(* ===== verification/LayoutCycles.v ===== *)
(** * By-value recursion of a type graph ([reject_by_value_cycles])

    The strongly connected components of the by-value relation, the reported
    cycle, and the bound on its depth. *)
From stdpp Require Import base numbers list list_numbers strings pretty gmap.
From S2P Require Import Prelude Source Diagnostics LayoutData Layout.

Definition by_value_children (kind : TypeKind) : list NodeId :=
  match kind with
  | TkStruct _ _ fields => rf_ty <$> fields
  | TkEnum _ _ variants => omap rv_payload variants
  | TkFixedArray element _ => [element]
  | _ => []
  end.

(** [Vec::dedup] *)
Fixpoint dedup (l : list nat) : list nat :=
  match l with
  | x :: ((y :: _) as r) => if Nat.eqb x y then dedup r else x :: dedup r
  | l => l
  end.

Definition sort_nats (l : list nat) : list nat := sort_by Nat.leb l.

(** A panic of an index is [None]. *)
Definition canonical_adjacency (graph : LGraph) (c : CanonicalMap) : option (list (list nat)) :=
  mapM (fun raw_index =>
    node ← lg_types graph !! raw_index;
    children ← mapM (fun child => N.to_nat <$> canonical_index c child) (by_value_children (tn_kind node));
    Some (dedup (sort_nats children))) (cm_type_to_raw c).

(** ** [graph_finish_order] *)

(** The search from one root.  The head of [finish] is the node finished last. *)
Fixpoint finish_loop (fuel : nat) (adjacency : list (list nat)) (visited : list bool)
    (finish : list nat) (stack : list (nat * nat)) : option (list bool * list nat) :=
  match fuel with
  | O => None
  | S fuel =>
      match stack with
      | [] => Some (visited, finish)
      | (node, next_child) :: stack =>
          children ← adjacency !! node;
          match children !! next_child with
          | Some child =>
              let stack := (node, S next_child) :: stack in
              seen ← visited !! child;
              if (seen : bool) then finish_loop fuel adjacency visited finish stack
              else finish_loop fuel adjacency (<[child := true]> visited) finish ((child, 0) :: stack)
          | None => finish_loop fuel adjacency visited (node :: finish) stack
          end
      end
  end.

Definition adjacency_size (adjacency : list (list nat)) : nat := sum_list (length <$> adjacency).

Fixpoint finish_roots (adjacency : list (list nat)) (roots : list nat) (visited : list bool)
    (finish : list nat) : option (list bool * list nat) :=
  match roots with
  | [] => Some (visited, finish)
  | root :: roots =>
      seen ← visited !! root;
      if (seen : bool) then finish_roots adjacency roots visited finish
      else
        r ← finish_loop (adjacency_size adjacency + length adjacency + 1) adjacency
              (<[root := true]> visited) finish [(root, 0)];
        finish_roots adjacency roots r.1 r.2
  end.

(** The finish order, last node first *)
Definition graph_finish_order (adjacency : list (list nat)) : option (list nat) :=
  r ← finish_roots adjacency (seq 0 (length adjacency)) (replicate (length adjacency) false) [];
  Some r.2.

(** ** Components *)

(** The reversed edges: the sources are visited in increasing order, so each
    list is already sorted. *)
Definition reverse_edges (adjacency : list (list nat)) : list (list nat) :=
  (fun node => (List.filter (fun e : nat * list nat => bool_decide (node ∈ e.2)) (enumerate adjacency)).*1)
    <$> seq 0 (length adjacency).

(** The loop over the parents of one node; the top of the stack is its head *)
Fixpoint push_parents (parents : list nat) (assigned : list bool) (pending : list nat)
    : option (list bool * list nat) :=
  match parents with
  | [] => Some (assigned, pending)
  | parent :: parents =>
      seen ← assigned !! parent;
      if (seen : bool) then push_parents parents assigned pending
      else push_parents parents (<[parent := true]> assigned) (parent :: pending)
  end.

Fixpoint component_loop (fuel : nat) (reverse : list (list nat)) (assigned : list bool)
    (component pending : list nat) : option (list bool * list nat) :=
  match fuel with
  | O => None
  | S fuel =>
      match pending with
      | [] => Some (assigned, component)
      | node :: pending =>
          parents ← reverse !! node;
          r ← push_parents (rev parents) assigned pending;
          component_loop fuel reverse r.1 (component ++ [node]) r.2
      end
  end.

Fixpoint cyclic_components (adjacency reverse : list (list nat)) (roots : list nat) (assigned : list bool)
    : option (list (list nat)) :=
  match roots with
  | [] => Some []
  | root :: roots =>
      seen ← assigned !! root;
      if (seen : bool) then cyclic_components adjacency reverse roots assigned
      else
        r ← component_loop (S (length adjacency)) reverse (<[root := true]> assigned) [] [root];
        children ← adjacency !! root;
        rest ← cyclic_components adjacency reverse roots r.1;
        Some (if Nat.ltb 1 (length r.2) || bool_decide (root ∈ (children : list nat))
              then sort_nats r.2 :: rest else rest)
  end.

(** ** [deterministic_component_cycle] *)

(** The parents of the found path, from [cursor] up to [start] *)
Fixpoint trace_cycle (fuel : nat) (start cursor : nat) (parent : list (option nat)) (path : list nat)
    : option (list nat) :=
  match fuel with
  | O => None
  | S fuel =>
      if Nat.eqb cursor start then Some path
      else
        next ← mjoin (parent !! cursor);
        trace_cycle fuel start next parent (cursor :: path)
  end.

(** The search of one first edge: [Some None] when it finds no cycle *)
Fixpoint cycle_loop (fuel : nat) (adjacency : list (list nat)) (members : list nat) (start : nat)
    (parent : list (option nat)) (visited : list bool) (stack : list (nat * nat))
    : option (option (list nat)) :=
  match fuel with
  | O => None
  | S fuel =>
      match stack with
      | [] => Some None
      | (node, next_child) :: stack =>
          children ← adjacency !! node;
          match children !! next_child with
          | None => cycle_loop fuel adjacency members start parent visited stack
          | Some child =>
              let stack := (node, S next_child) :: stack in
              if negb (bool_decide (child ∈ members)) then
                cycle_loop fuel adjacency members start parent visited stack
              else if Nat.eqb child start then
                path ← trace_cycle (S (length adjacency)) start node parent [];
                Some (Some (start :: path))
              else
                seen ← visited !! child;
                if (seen : bool) then cycle_loop fuel adjacency members start parent visited stack
                else cycle_loop fuel adjacency members start (<[child := Some node]> parent)
                       (<[child := true]> visited) ((child, 0) :: stack)
          end
      end
  end.

Fixpoint cycle_firsts (adjacency : list (list nat)) (members : list nat) (start : nat) (firsts : list nat)
    : option (list nat) :=
  match firsts with
  | [] => Some [start]
  | first :: firsts =>
      let count := length adjacency in
      found ← cycle_loop (adjacency_size adjacency + count + 1) adjacency members start
                (<[first := Some start]> (replicate count None))
                (<[first := true]> (<[start := true]> (replicate count false))) [(first, 0)];
      match found with
      | Some cycle => Some cycle
      | None => cycle_firsts adjacency members start firsts
      end
  end.

Definition deterministic_component_cycle (adjacency : list (list nat)) (component : list nat)
    : option (list N) :=
  start ← head component;
  children ← adjacency !! start;
  cycle ← (if bool_decide (start ∈ (children : list nat)) then Some [start]
           else cycle_firsts adjacency component start
                  (List.filter (fun child => bool_decide (child ∈ (component : list nat))) children));
  mapM (fun node => try_u32 (N.of_nat node)) cycle.

(** ** [reject_by_value_cycles] *)

(** [Vec<usize>::cmp] *)
Fixpoint nats_leb (a b : list nat) : bool :=
  match a, b with
  | [], _ => true
  | _ :: _, [] => false
  | x :: a, y :: b => Nat.ltb x y || (Nat.eqb x y && nats_leb a b)
  end.

(** [{:?}] of a vector of integers *)
Fixpoint debug_items (l : list N) : string :=
  match l with
  | [] => ""
  | [x] => pretty x
  | x :: l => pretty x +:+ ", " +:+ debug_items l
  end.
Definition debug_numbers (l : list N) : string := "[" +:+ debug_items l +:+ "]".

(** The depths in finish order; [saturating_add] cannot saturate below 2^64 nodes *)
Fixpoint depth_loop (adjacency : list (list nat)) (order : list nat) (depth : list N) : PM LErrors unit :=
  match order with
  | [] => mret tt
  | node :: order =>
      children ← expect (adjacency !! node);
      depths ← expect (mapM (fun child => depth !! child) children);
      let own := (foldr N.max 0 depths + 1)%N in
      pwhen (MAX_TRAVERSAL_DEPTH <? own)%N
        (layout_limit "by-value traversal depth" MAX_TRAVERSAL_DEPTH;; preturn);;
      depth_loop adjacency order (<[node := own]> depth)
  end.

Definition reject_by_value_cycles (graph : LGraph) (c : CanonicalMap) : PM LErrors unit :=
  pbody (
    adjacency ← expect (canonical_adjacency graph c);
    finish ← expect (graph_finish_order adjacency);
    components ← expect (cyclic_components adjacency (reverse_edges adjacency) finish
                           (replicate (length adjacency) false));
    match sort_by nats_leb components with
    | component :: _ =>
        cycle ← expect (deterministic_component_cycle adjacency component);
        push_error (layout_global "ZRYNA-L3002"
                      ("by-value recursive layout through canonical TypeIds " +:+ debug_numbers cycle)
                      "place recursive ownership behind Vec, Shared, or Weak");;
        preturn
    | [] => depth_loop adjacency (rev finish) (replicate (length adjacency) 1%N)
    end).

□ □ □ □

-- Directions --
Print only what lies in the material above starting at the line with "if (seen : bool) then finish_loop" and ending at the line with "list is already sorted. *)", every line exactly as given.

-- Task answer --
              if (seen : bool) then finish_loop fuel adjacency visited finish stack
              else finish_loop fuel adjacency (<[child := true]> visited) finish ((child, 0) :: stack)
          | None => finish_loop fuel adjacency visited (node :: finish) stack
          end
      end
  end.

Definition adjacency_size (adjacency : list (list nat)) : nat := sum_list (length <$> adjacency).

Fixpoint finish_roots (adjacency : list (list nat)) (roots : list nat) (visited : list bool)
    (finish : list nat) : option (list bool * list nat) :=
  match roots with
  | [] => Some (visited, finish)
  | root :: roots =>
      seen ← visited !! root;
      if (seen : bool) then finish_roots adjacency roots visited finish
      else
        r ← finish_loop (adjacency_size adjacency + length adjacency + 1) adjacency
              (<[root := true]> visited) finish [(root, 0)];
        finish_roots adjacency roots r.1 r.2
  end.

(** The finish order, last node first *)
Definition graph_finish_order (adjacency : list (list nat)) : option (list nat) :=
  r ← finish_roots adjacency (seq 0 (length adjacency)) (replicate (length adjacency) false) [];
  Some r.2.

(** ** Components *)

(** The reversed edges: the sources are visited in increasing order, so each
    list is already sorted. *)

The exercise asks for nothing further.